───── Input for this task ─────
(** * Wally backend: custodial payments settled on a ledger network

    A shallow embedding of the transaction lifecycle of the backend:
    secret-key encryption (wallet.crypto.ts), the ledger gateway
    (stellar.service.ts), wallet funding and balance reads
    (wallet.service.ts), payment intake (transaction.service.ts and
    transaction.controller.ts) and the settlement worker run by the job
    queue, followed by the properties of the design specification stated
    over these definitions. *)

From Stdlib Require Import String Ascii List ZArith QArith Lia Bool DecimalString.
From Stdlib Require DecimalPos DecimalN.
Import ListNotations.
Local Open Scope string_scope.
Local Open Scope Z_scope.

(* ===================================================================== *)
(** * Part I: the program *)
(* ===================================================================== *)

(** ** Errors (utils/errors.ts) *)

(** The classes of values the code throws: the [AppError] hierarchy, the
    plain [Error] of [throw new Error(...)], and the request errors of the
    Prisma client. *)
Inductive ErrorClass : Type :=
  | PlainError
  | PrismaError
  | UnauthorizedError
  | ForbiddenError
  | ValidationError
  | NotFoundError
  | InsufficientBalanceError
  | WalletFrozenError
  | UserBlockedError
  | DuplicateHandleError
  | RateLimitExceededError
  | LimitExceededError
  | StellarError
  | TransactionFailedError
  | ConflictError
  | InternalServerError.

Record Exn : Type := mkExn {
  cls : ErrorClass;
  message : string;
  metadata : list (string * string)
}.

(** The [code] and [httpStatus] each subclass passes to [super]. *)
Definition code (c : ErrorClass) : string :=
  match c with
  | PlainError => "" | PrismaError => ""
  | UnauthorizedError => "UNAUTHORIZED"
  | ForbiddenError => "FORBIDDEN"
  | ValidationError => "VALIDATION_ERROR"
  | NotFoundError => "NOT_FOUND"
  | InsufficientBalanceError => "INSUFFICIENT_BALANCE"
  | WalletFrozenError => "WALLET_FROZEN"
  | UserBlockedError => "USER_BLOCKED"
  | DuplicateHandleError => "DUPLICATE_HANDLE"
  | RateLimitExceededError => "RATE_LIMIT_EXCEEDED"
  | LimitExceededError => "LIMIT_EXCEEDED"
  | StellarError => "STELLAR_ERROR"
  | TransactionFailedError => "TRANSACTION_FAILED"
  | ConflictError => "CONFLICT"
  | InternalServerError => "INTERNAL_SERVER_ERROR"
  end.

Definition httpStatus (c : ErrorClass) : Z :=
  match c with
  | UnauthorizedError => 401
  | ForbiddenError | WalletFrozenError | UserBlockedError => 403
  | ValidationError | InsufficientBalanceError | LimitExceededError => 400
  | NotFoundError => 404
  | DuplicateHandleError | ConflictError => 409
  | RateLimitExceededError => 429
  | _ => 500
  end.

Definition newError (msg : string) : Exn := mkExn PlainError msg [].
Definition newValidationError (msg : string) : Exn := mkExn ValidationError msg [].
Definition newNotFoundError (resource : string) : Exn :=
  mkExn NotFoundError (resource ++ " not found") [].
Definition newInsufficientBalanceError (required available : string) : Exn :=
  mkExn InsufficientBalanceError
    ("Insufficient balance. Required: " ++ required ++ ", Available: " ++ available)
    [("required", required); ("available", available)].
Definition newWalletFrozenError (walletId : string) : Exn :=
  mkExn WalletFrozenError "Wallet is frozen" [("walletId", walletId)].
Definition newUserBlockedError (userId : string) : Exn :=
  mkExn UserBlockedError "User account is blocked" [("userId", userId)].
Definition newRateLimitExceededError (msg : string) : Exn :=
  mkExn RateLimitExceededError msg [].
Definition newLimitExceededError (msg : string) : Exn :=
  mkExn LimitExceededError msg [].
Definition newStellarError (msg : string) : Exn := mkExn StellarError msg [].
Definition newInternalServerError (msg : string) (md : list (string * string)) : Exn :=
  mkExn InternalServerError msg md.

(** What a call produces: a value, or a thrown error. *)
Inductive Outcome (A : Type) : Type :=
  | Ok (a : A)
  | Throw (e : Exn).
Arguments Ok {A} a.
Arguments Throw {A} e.

(** ** Buffers and their hex encoding *)

(** A [Buffer] is a list of bytes; a string stands for its UTF-8 bytes. *)
Definition bytes : Type := list ascii.

Definition utf8Encode (s : string) : bytes := list_ascii_of_string s.
Definition utf8Decode (b : bytes) : string := string_of_list_ascii b.

Definition hexDigit (n : N) : ascii :=
  match n with
  | 0%N => "0" | 1%N => "1" | 2%N => "2" | 3%N => "3" | 4%N => "4"
  | 5%N => "5" | 6%N => "6" | 7%N => "7" | 8%N => "8" | 9%N => "9"
  | 10%N => "a" | 11%N => "b" | 12%N => "c" | 13%N => "d" | 14%N => "e"
  | _ => "f"
  end%char.

Definition hexValue (c : ascii) : option N :=
  let n := N_of_ascii c in
  if ((48 <=? n) && (n <=? 57))%N then Some (n - 48)%N
  else if ((97 <=? n) && (n <=? 102))%N then Some (n - 87)%N
  else if ((65 <=? n) && (n <=? 70))%N then Some (n - 55)%N
  else None.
─────
Instructions for the task ▸ Your answer must be the line with "Definition hexValue (c" and all lines after it through the final line of the entries, copied exactly and with nothing added.

Reply ▸
Definition hexValue (c : ascii) : option N :=
  let n := N_of_ascii c in
  if ((48 <=? n) && (n <=? 57))%N then Some (n - 48)%N
  else if ((97 <=? n) && (n <=? 102))%N then Some (n - 87)%N
  else if ((65 <=? n) && (n <=? 70))%N then Some (n - 55)%N
  else None.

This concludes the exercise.